PARIS: Marine seismologists have overturned an existing theory about the internal workings of deep-sea hydrothermal vents.
In a study published today in the British journal Nature, experts studying a site in the East Pacific detail new insights into how the unique plumbing system of the vents work.
Mountains in the deep sea
Thirty years ago, scientists exploring the ocean depths came across jets of hot water, spewing from the sea floor, that hauled up flecks of gold and other minerals from Earth’s interior and nurtured weird, resilient life forms – these are known as hydrothermal vents.
The jets are found thousands of metres below the surface on the mid-ocean ridges – geologically active ‘mountain ranges’ – formed from mighty tectonic plates that push into each other and form spines along the ocean floor.
Until now, the main hypothesis about hydrothermal vents has been that gigantic pressure forces seawater through large faults along the flanks of the ridge. The water, the theory goes, is then heated by coming into proximity with volcanic rock before re-emerging at the middle of the ridges, where the vents are usually clustered.
A different picture
But in the first detailed investigation into vent circulation, a team led by Maya Tolstoy of Columbia University’s Earth Observatory in New York City has come up with a different picture.
They placed seismometers over a four-square-kilometre area of the East Pacific Rise, about 800 km southwest of Acapulco, which has been under study for the past 15 years. The sensors monitored tiny earthquakes that happen 2.5 km below the surface. Around 7,000 of these brief, shallow quakes were recorded in 2003 and 2004 alone.
The tremors also built up an image of how the water circulates, because the quakes were intriguingly clustered around where the cold water entered the rock.
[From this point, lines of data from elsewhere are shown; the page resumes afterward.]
(** ** C2: the order of the steps in one pass *)

(** C2.  In a pass through the loop of the fixed-step driver (entered when
    [t < end]), on vectors of matching lengths: the rates are computed at the
    current time [t] from the states before the update; every state
    component becomes [states[i] + rates[i] * step_size] (the same number:
    the code adds with [sum], from [0], so that a sum [-0.0] comes out as
    [0.0]); the time appended
    to [x] is [t] before its increment, and the value appended to the
    [i]-th series is the updated [i]-th state; [t] is incremented by
    [step_size] last, and the loop goes on from there. *)
Theorem euler_pass_order (system : System) (step_size end_ : float)
    (fuel : nat) (st : EulerState) (rates variables : vec) :
  (e_t st <? end_)%float = true ->
  computeRates system (e_t st) (e_states st) (e_rates st) (e_variables st)
  = (rates, variables) ->
  length rates = length (e_states st) ->
  length (e_states st) <= length (e_results st) ->
  exists st',
    euler_body system step_size st = Return st'
    /\ euler_loop system step_size end_ (S fuel) st
       = euler_loop system step_size end_ fuel st'
    /\ e_rates st' = rates
    /\ length (e_states st') = length (e_states st)
    /\ (forall i s r, e_states st !! i = Some s -> rates !! i = Some r ->
          exists s', e_states st' !! i = Some s'
                     /\ same_number s' (s + r * step_size)%float)
    /\ e_x st' = e_x st ++ [e_t st]
    /\ (forall i s' series,
          e_states st' !! i = Some s' -> e_results st !! i = Some series ->
          e_results st' !! i = Some (series ++ [s']))
    /\ e_t st' = (e_t st + step_size)%float.
Proof.
  intros Hlt Hcr Hlen Hres.
  assert (Hup : length (euler_update (e_states st)
                          (euler_delta step_size rates))
                = length (e_states st)).
  { rewrite length_euler_update, length_euler_delta. lia. }
  destruct (record_Some
              (euler_update (e_states st) (euler_delta step_size rates))
              (e_results st)) as (results & Hrec & _ & Hin & _); [lia|].
  assert (Hbody : euler_body system step_size st
                  = Return {| e_t := (e_t st + step_size)%float;
                              e_states := euler_update (e_states st)
                                            (euler_delta step_size rates);
                              e_rates := rates; e_variables := variables;
                              e_x := e_x st ++ [e_t st];
                              e_results := results |}).
  { unfold euler_body. rewrite Hcr, Hrec. reflexivity. }
  eexists. split; [exact Hbody|]. simpl. rewrite Hlt, Hbody.
  repeat split; auto.
  - intros i s r Hs Hr. eexists. split.
    + apply lookup_euler_update; [exact Hs|].
      unfold euler_delta. rewrite list_lookup_fmap, Hr. reflexivity.
    + apply py_sum_pair.
  - intros i s' series Hs' Hser. rewrite (Hin i s' Hs'), Hser. reflexivity.
Qed.

(** A pass of the decay system at [t = 0] towards [end = 0.2]. *)
Lemma euler_pass_order_witness :
  exists st',
    euler_body decay 0.1
      {| e_t := 0; e_states := [1%float]; e_rates := [nan];
         e_variables := []; e_x := []; e_results := [[]] |} = Return st'
    /\ e_x st' = [0%float] /\ e_results st' = [[0.9%float]]
    /\ e_t st' = 0.1%float.
Proof.
  destruct (euler_pass_order decay 0.1 0.2 0
              {| e_t := 0; e_states := [1%float]; e_rates := [nan];
                 e_variables := []; e_x := []; e_results := [[]] |}
              [(-1)%float] [])
    as (st' & Hbody & _ & _ & _ & _ & Hx & Hres & Ht);
    [reflexivity|reflexivity|reflexivity|simpl; lia|].
  exists st'. split; [exact Hbody|]. split; [exact Hx|].
  vm_compute in Hbody. injection Hbody as <-. split; reflexivity.
Defined.

(** ** C7: the empty interval *)

(** C7.  For any system and any step size, if [interval[0] >= interval[-1]]
    the fixed-step driver returns (it raises nothing, and needs no pass
    through its loop) a trajectory with no time sample and with every
    per-state series empty. *)
Theorem euler_empty_interval (system : System) (step_size : float)
    (interval : list float) (fuel : nat) (t end_ : float) :
  py_first interval = Some t -> py_last interval = Some end_ ->
  (end_ <=? t)%float = true ->
  solve_using_euler system step_size interval fuel
  = Return ([], empty_results (length (initialize_system system).1.1)).
Proof.
  intros Hfirst Hlast Hge.
  rewrite (solve_using_euler_unfold _ _ _ _ t end_ Hfirst Hlast).
  rewrite euler_loop_exit by (apply leb_not_ltb, Hge). reflexivity.
Qed.

Lemma euler_empty_interval_witness :
  solve_using_euler decay 0.1 [0.5; 0.2]%float 0 = Return ([], [[]]).
Proof.
  apply (euler_empty_interval decay 0.1 [0.5; 0.2]%float 0 0.5 0.2);
    reflexivity.
Defined.

(** ** The scipy drivers: what each pass through the loop keeps *)

Section ScipyInvariant.

Variable integrate : string -> Callback -> Ode -> float -> Ode.
Variable system : System.
Variable method : string.
Variable step_size : float.

Local Abbreviation next st :=
  (integrated integrate system method step_size (s_solver st)).

(** A pass records the time and state of the solver after the call,
    whatever the call reports. *)
Lemma scipy_body_Some (st : ScipyState) :
  length (ode_y (next st)) <= length (s_results st) ->
  exists results,
    record (ode_y (next st)) (s_results st) = Some results
    /\ scipy_body integrate system method step_size st
       = Return {| s_solver := next st;
                   s_x := s_x st ++ [ode_t (next st)];
                   s_results := results |}.
Proof.
  intros Hlen.
  destruct (record_Some (ode_y (next st)) (s_results st) Hlen)
    as (results & Hrec & _).
  exists results. split; [exact Hrec|].
  unfold scipy_body. rewrite Hrec. reflexivity.
Qed.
The map drawn by Tolstoy’s team shows a downflow ‘pipe’ that descends about 700 m into the ridge, then fans out for about 200 m. The water then plunges down another 600 metres until it arrives just above a bulge of magma. There, the water is heated and disgorged along the ridge through a dozen vents about two kilometres north of the entrance pipe.
Tolstoy’s team contends that what appear to be tiny quakes are caused by the physical stress of cold water passing through hot rocks.
And, contrary to the prevailing hypothesis, they believe that the water travels not through large faults but through systems of minute fissures, and at a much higher rate of turnover than previously thought.
The research adds critical knowledge about seafloor currents and the nutrient flows that feed them. It also furthers understanding about the mechanics of heat transfer from Earth’s crust to the seafloor.
Hydrothermal vents are sometimes called black smokers for the bilious clouds of material that emits from their chimneys.